EXERCISE DETAILS. Among the entries below, one stretch runs from the line that contains "Definition CAYENNE_PORT : Z := 1883." through the line that contains "sensor_values : CState". Repeat that stretch exactly, ends included, and only that.
********************
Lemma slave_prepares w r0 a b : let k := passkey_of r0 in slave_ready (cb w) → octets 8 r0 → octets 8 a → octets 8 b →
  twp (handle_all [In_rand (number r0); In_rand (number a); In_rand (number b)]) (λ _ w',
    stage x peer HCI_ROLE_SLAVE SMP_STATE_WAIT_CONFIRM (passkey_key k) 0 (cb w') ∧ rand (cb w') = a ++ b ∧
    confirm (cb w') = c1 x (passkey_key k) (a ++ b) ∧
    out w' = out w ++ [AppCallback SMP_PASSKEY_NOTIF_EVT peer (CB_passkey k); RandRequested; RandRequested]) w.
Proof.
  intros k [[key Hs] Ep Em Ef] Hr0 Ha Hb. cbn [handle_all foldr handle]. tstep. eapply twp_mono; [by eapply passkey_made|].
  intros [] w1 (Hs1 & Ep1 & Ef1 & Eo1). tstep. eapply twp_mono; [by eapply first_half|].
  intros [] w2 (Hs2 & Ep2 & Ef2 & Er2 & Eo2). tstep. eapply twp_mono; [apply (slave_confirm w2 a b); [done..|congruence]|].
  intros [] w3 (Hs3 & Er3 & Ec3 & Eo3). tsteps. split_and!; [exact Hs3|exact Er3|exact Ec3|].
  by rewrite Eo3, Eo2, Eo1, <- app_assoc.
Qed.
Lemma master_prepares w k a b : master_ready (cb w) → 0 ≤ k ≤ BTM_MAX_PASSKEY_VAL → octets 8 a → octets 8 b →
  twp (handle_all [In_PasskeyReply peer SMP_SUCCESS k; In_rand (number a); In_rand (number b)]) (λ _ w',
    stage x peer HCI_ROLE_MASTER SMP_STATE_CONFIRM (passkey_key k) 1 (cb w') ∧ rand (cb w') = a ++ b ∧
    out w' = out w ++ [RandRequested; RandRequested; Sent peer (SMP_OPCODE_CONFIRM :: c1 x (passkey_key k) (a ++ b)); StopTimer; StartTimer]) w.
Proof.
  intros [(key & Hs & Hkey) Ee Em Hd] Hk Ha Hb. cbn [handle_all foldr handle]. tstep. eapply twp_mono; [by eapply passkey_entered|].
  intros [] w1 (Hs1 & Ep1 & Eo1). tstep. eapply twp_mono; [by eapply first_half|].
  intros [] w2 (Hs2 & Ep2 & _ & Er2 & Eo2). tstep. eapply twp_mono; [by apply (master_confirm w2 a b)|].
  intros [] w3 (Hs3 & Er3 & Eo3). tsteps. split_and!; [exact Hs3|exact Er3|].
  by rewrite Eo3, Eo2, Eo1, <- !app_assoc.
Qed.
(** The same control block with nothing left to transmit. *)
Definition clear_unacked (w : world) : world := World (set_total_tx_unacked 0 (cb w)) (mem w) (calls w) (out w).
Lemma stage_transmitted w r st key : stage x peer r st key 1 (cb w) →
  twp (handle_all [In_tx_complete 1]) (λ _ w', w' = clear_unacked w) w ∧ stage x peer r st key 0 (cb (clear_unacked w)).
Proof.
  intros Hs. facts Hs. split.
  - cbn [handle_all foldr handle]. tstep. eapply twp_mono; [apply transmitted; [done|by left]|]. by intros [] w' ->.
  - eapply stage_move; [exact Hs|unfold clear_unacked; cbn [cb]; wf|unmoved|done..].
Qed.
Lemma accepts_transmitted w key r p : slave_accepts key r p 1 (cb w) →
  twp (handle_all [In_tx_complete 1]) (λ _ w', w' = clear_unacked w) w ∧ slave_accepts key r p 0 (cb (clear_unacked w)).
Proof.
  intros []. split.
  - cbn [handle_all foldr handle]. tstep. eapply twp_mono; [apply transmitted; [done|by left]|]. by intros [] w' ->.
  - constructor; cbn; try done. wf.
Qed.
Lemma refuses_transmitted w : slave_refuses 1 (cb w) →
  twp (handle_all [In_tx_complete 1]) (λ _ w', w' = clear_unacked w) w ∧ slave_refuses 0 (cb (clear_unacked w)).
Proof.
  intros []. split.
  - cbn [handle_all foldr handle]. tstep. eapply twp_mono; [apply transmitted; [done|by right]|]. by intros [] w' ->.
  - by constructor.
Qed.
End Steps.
********************
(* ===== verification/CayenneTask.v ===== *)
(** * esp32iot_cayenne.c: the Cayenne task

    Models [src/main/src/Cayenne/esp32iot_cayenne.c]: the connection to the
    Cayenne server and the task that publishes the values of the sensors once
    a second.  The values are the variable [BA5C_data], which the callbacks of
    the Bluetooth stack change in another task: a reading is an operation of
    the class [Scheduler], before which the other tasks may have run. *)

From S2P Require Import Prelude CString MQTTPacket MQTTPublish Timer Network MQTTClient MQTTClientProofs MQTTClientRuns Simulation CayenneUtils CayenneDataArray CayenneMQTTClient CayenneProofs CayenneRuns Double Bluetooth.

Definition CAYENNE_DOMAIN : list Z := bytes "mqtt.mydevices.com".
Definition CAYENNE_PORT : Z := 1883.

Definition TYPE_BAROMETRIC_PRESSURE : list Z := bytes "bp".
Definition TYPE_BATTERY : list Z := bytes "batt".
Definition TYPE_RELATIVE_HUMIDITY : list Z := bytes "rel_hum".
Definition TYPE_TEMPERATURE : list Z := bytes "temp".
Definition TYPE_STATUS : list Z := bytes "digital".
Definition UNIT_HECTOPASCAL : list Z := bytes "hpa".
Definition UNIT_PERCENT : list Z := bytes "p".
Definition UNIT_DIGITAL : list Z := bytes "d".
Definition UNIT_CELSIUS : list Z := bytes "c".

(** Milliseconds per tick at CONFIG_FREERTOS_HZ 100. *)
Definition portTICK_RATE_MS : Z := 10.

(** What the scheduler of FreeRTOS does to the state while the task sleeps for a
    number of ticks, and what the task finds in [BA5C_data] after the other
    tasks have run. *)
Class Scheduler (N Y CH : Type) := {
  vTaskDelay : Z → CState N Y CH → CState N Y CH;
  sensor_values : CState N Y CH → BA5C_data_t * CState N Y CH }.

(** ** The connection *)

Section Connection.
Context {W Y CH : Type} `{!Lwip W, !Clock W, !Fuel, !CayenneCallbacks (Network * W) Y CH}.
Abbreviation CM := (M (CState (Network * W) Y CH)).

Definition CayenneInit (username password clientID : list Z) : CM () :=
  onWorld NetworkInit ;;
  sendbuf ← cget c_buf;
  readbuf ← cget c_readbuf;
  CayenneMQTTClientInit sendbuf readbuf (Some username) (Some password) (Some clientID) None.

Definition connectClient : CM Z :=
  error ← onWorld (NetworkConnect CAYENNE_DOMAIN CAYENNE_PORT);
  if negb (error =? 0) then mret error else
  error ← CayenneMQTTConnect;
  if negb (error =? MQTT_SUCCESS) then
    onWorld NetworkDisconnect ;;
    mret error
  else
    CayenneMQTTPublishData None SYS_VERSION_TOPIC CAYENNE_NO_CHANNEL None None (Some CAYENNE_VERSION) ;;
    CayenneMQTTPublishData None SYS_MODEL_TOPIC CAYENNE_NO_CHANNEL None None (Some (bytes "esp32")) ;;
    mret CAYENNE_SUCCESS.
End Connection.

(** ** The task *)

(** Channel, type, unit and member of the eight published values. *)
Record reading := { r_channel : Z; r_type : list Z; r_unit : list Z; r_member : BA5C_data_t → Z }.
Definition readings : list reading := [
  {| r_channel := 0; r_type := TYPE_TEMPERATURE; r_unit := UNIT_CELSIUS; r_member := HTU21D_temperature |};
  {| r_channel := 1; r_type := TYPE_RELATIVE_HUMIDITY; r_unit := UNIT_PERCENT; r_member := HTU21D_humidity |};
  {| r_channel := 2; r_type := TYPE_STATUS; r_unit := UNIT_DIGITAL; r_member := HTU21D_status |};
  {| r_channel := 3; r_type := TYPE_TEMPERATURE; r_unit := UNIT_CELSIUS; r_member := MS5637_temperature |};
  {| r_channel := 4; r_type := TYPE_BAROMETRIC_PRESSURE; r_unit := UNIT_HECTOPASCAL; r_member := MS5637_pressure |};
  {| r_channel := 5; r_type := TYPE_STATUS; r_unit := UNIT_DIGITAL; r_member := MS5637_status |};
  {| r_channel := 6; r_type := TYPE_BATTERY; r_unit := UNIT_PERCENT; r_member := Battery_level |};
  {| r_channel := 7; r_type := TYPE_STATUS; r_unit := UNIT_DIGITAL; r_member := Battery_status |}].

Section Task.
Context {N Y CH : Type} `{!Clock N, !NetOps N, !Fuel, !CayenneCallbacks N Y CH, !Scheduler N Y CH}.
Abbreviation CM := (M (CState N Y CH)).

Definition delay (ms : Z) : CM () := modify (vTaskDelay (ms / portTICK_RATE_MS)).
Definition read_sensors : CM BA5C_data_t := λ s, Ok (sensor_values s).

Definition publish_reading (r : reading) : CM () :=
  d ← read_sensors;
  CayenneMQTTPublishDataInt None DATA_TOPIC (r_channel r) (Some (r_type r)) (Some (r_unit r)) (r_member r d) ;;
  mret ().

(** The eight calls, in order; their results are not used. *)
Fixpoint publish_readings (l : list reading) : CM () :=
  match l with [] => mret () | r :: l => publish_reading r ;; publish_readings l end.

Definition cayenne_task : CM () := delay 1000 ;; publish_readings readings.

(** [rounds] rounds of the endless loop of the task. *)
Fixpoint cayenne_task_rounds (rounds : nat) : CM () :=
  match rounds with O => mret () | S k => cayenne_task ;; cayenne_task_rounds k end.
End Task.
********************
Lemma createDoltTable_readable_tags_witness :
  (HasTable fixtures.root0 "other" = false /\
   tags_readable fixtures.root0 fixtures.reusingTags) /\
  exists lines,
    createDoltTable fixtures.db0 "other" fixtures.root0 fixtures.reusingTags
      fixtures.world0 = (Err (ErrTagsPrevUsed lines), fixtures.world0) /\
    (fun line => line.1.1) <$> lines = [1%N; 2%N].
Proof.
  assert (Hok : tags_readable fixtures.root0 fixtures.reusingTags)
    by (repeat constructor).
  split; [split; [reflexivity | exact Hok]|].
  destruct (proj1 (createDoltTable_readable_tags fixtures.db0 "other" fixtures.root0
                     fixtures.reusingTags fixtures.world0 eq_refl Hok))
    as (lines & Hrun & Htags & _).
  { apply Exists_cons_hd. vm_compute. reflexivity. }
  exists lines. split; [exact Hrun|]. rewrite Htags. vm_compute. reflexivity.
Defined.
********************
RESPONSE.
Definition CAYENNE_PORT : Z := 1883.

Definition TYPE_BAROMETRIC_PRESSURE : list Z := bytes "bp".
Definition TYPE_BATTERY : list Z := bytes "batt".
Definition TYPE_RELATIVE_HUMIDITY : list Z := bytes "rel_hum".
Definition TYPE_TEMPERATURE : list Z := bytes "temp".
Definition TYPE_STATUS : list Z := bytes "digital".
Definition UNIT_HECTOPASCAL : list Z := bytes "hpa".
Definition UNIT_PERCENT : list Z := bytes "p".
Definition UNIT_DIGITAL : list Z := bytes "d".
Definition UNIT_CELSIUS : list Z := bytes "c".

(** Milliseconds per tick at CONFIG_FREERTOS_HZ 100. *)
Definition portTICK_RATE_MS : Z := 10.

(** What the scheduler of FreeRTOS does to the state while the task sleeps for a
    number of ticks, and what the task finds in [BA5C_data] after the other
    tasks have run. *)
Class Scheduler (N Y CH : Type) := {
  vTaskDelay : Z → CState N Y CH → CState N Y CH;
  sensor_values : CState N Y CH → BA5C_data_t * CState N Y CH }.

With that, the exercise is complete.